NIH Research Projects · FY 2026 · 2023-09

I am a mid-career nephrologist, a newly promoted Professor, the holder of Arthur Stach Endowed Professorship and the Director of Nephrology Clinical and Research Education in the Division of Nephrology at the University of Washington (UW). I have been a NIDDK-funded physician-scientist since the completion of my fellowship in 2010; and have an active patient-oriented research program that focuses on the intersection of kidney and cardiovascular disease. My work encompasses epidemiological studies, mechanistic studies, and clinical trials all focused on the pathophysiology, diagnosis, risk stratification and treatment of hypertension, heart failure and cardiac arrhythmia in patients with chronic kidney disease, acute kidney injury and kidney failure (treated with dialysis or kidney transplant). I am currently the PI of three NIH R01s, the co-Director of the UW Nephrology NIDDK T32, co-I on two NIH U01s and the PI of two NIH administrative supplements. One of the greatest joys and privileges of my career to date has been the opportunity to serve as mentor. My success as a mentor is measured by my mentee’s success. My current and previous grants have provided numerous rich opportunities for training for post-doctoral students, residents and fellows. I have been a mentor for 24 talented individuals since 2010, Of these, 63% of my mentees remain in academia and continue in scholarship or research.

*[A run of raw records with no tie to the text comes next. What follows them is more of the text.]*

(** A [report] that raises has written nothing, unless it is the chart
    step that raised, on a summary without rows. *)
Lemma report_raise a pathway_df w e :
  fst (report kegg sort_values a pathway_df w) = Raise e ->
  fs (snd (report kegg sort_values a pathway_df w)) = fs w \/
  (plot a = true /\ e = IndexError /\
   fs (snd (report kegg sort_values a pathway_df w))
   = <[output a := summary_header]> (fs w)).
Proof.
  destruct (report_cases kegg sort_values a pathway_df w)
    as [[e' ->] | (ids & Hids & [(n & pw & He & Hfs & _) |
                                 (desc_map & w1 & _ & Hfs1 & _ & Hrest)])].
  - now left.
  - now left.
  - destruct Hrest as [[e' ->] | (summary_df & _ & _ & ->)]; [now left|].
    destruct (plot a); [|discriminate].
    set (w2 := {| fs := _; log := _ |}).
    destruct (plot_effect (firstn 20 (rank sort_values summary_df)) (plotfile a) w2)
      as [Hfs (evs & _ & _ & [(He & Hnil & _) | (Hok & _)])].
    + intros E. right. split; [reflexivity|]. split; [congruence|].
      rewrite Hfs. unfold w2. cbn [fs]. rewrite Hfs1.
      apply firstn_empty in Hnil. now rewrite Hnil.
    + rewrite Hok. discriminate.
Qed.

(** A [report] that completes: what it asked for, what it wrote and what
    it drew. *)
Lemma report_ok a pathway_df w :
  fst (report kegg sort_values a pathway_df w) = Ok tt ->
  exists ids desc_map w1 summary_df,
    column pathway_df "pathway_id" = Ok ids /\
    fetch_pathway_descriptions kegg (unique ids) w = (Ok desc_map, w1) /\
    filter_step (exclude a) (summarize desc_map ids) w1 = (Ok summary_df, w1) /\
    fs (snd (report kegg sort_values a pathway_df w))
    = <[output a := to_csv (summary_frame (rank sort_values summary_df))]> (fs w) /\
    log (snd (report kegg sort_values a pathway_df w))
    = log w ++ flat_map request_block (List.map list_url (unique ids))
            ++ (if plot a
                then chart_events (firstn 20 (rank sort_values summary_df))
                                  (plotfile a)
                else []) /\
    (plot a = true -> rank sort_values summary_df <> []) /\
    log w1 = log w ++ flat_map request_block (List.map list_url (unique ids)).
Proof.
  destruct (report_cases kegg sort_values a pathway_df w)
    as [[e' ->] | (ids & Hids & [(n & pw & He & _) |
                                 (desc_map & w1 & Hd & Hfs1 & Hlog1 & Hrest)])];
    [discriminate|rewrite He; discriminate|].
  destruct Hrest as [[e' ->] | (summary_df & Hf & _ & ->)]; [discriminate|].
  intros Hok. exists ids, desc_map, w1, summary_df.
  split; [exact Hids|]. split; [exact Hd|]. split; [exact Hf|].
  destruct (plot a).
  - set (w2 := {| fs := _; log := _ |}) in *.
    destruct (plot_effect (firstn 20 (rank sort_values summary_df)) (plotfile a) w2)
      as [Hfs (evs & Hlog & _ & [(He & _) | (_ & Hne & ->)])]; [congruence|].
    rewrite Hfs, Hlog. unfold w2. cbn [fs log]. rewrite Hfs1, Hlog1.
    split; [reflexivity|]. split; [now rewrite <- app_assoc|].
    split; [|reflexivity]. intros _ E. apply Hne. now rewrite E.
  - cbn [mret M_ret fst snd fs log]. rewrite Hfs1, Hlog1, app_nil_r.
    split; [reflexivity|]. split; [reflexivity|]. split; [discriminate|reflexivity].
Qed.

(** Where a run that reached [report] stands: the files as they were,
    the cache apart. *)
Lemma reached_report_fs a w w0 pathway_df p :
  (cache a <> "" /\ is_Some (fs w !! cache a) /\ w0 = w) \/
  ((cache a = "" \/ fs w !! cache a = None) /\
   fs w0 = (if String.eqb (cache a) "" then fs w
            else <[cache a := to_csv pathway_df]> (fs w)) /\
   log w0 = log w ++ flat_map request_block
                       (List.map link_url p)) ->
  forall q, q <> cache a -> fs w0 !! q = fs w !! q.
Proof.
  intros [(_ & _ & ->) | (_ & Hfs & _)] q Hq; [reflexivity|].
  rewrite Hfs. destruct (String.eqb (cache a) ""); [reflexivity|].
  now apply lookup_insert_ne.
Qed.

End Ends_of_runs.

(** X16: a run without [--plot] that raises leaves the summary file as
    it found it: everything that can raise stands in front of line 159.
    (The summary and the cache are taken to be different files; the
    writing of a file is taken to succeed or to leave no file.) *)
Theorem a_failed_run_leaves_no_partial_summary
    (kegg : nat -> string -> response)
    (sort_values : list summary_row -> list summary_row)
    (a : args) (w : world) (e : exn) :
  fst (main kegg sort_values a w) = Raise e ->
  plot a = false ->
  output a <> cache a ->
  fs (snd (main kegg sort_values a w)) !! output a = fs w !! output a.
Proof.
  intros Hmain Hplot Hout.
  destruct (main_cases kegg sort_values a w)
    as [[e' Hm] | (content & df & pathway_df & w0 & _ & _ & _ & Hm & Hw0)];
    rewrite Hm in *; [reflexivity|].
  pose proof (reached_report_fs a w w0 pathway_df _ Hw0 (output a) Hout) as Hfs0.
  destruct (report_raise kegg sort_values a pathway_df w0 e Hmain)
    as [Hfs | (Hp & _)]; [now rewrite Hfs|congruence].
Qed.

The work of these mentees has been productive, yielding >40 first author publications and ten NIH or foundation grants. It is well known that advances in NIDDK-focused diseases are in crisis as fewer physicians and scientists choose to pursue research careers. Mentorship is a critical factor cited by students for inspiring their interest in scientific careers. Locally, the UW, located in Seattle, WA, is unique in its mission to attract trainees from across a five-state region of Washington, Wyoming, Alaska, Montana and Idaho. Coupled with established outreach programs at UW and the sizable pool of post-doctoral trainees, there is tremendous opportunity to cultivate the next generation of NIDDK scientists in this region. This award will provide key resources, training and professional development that will enhance my ability to serve as an effective mentor for post-doctoral trainees.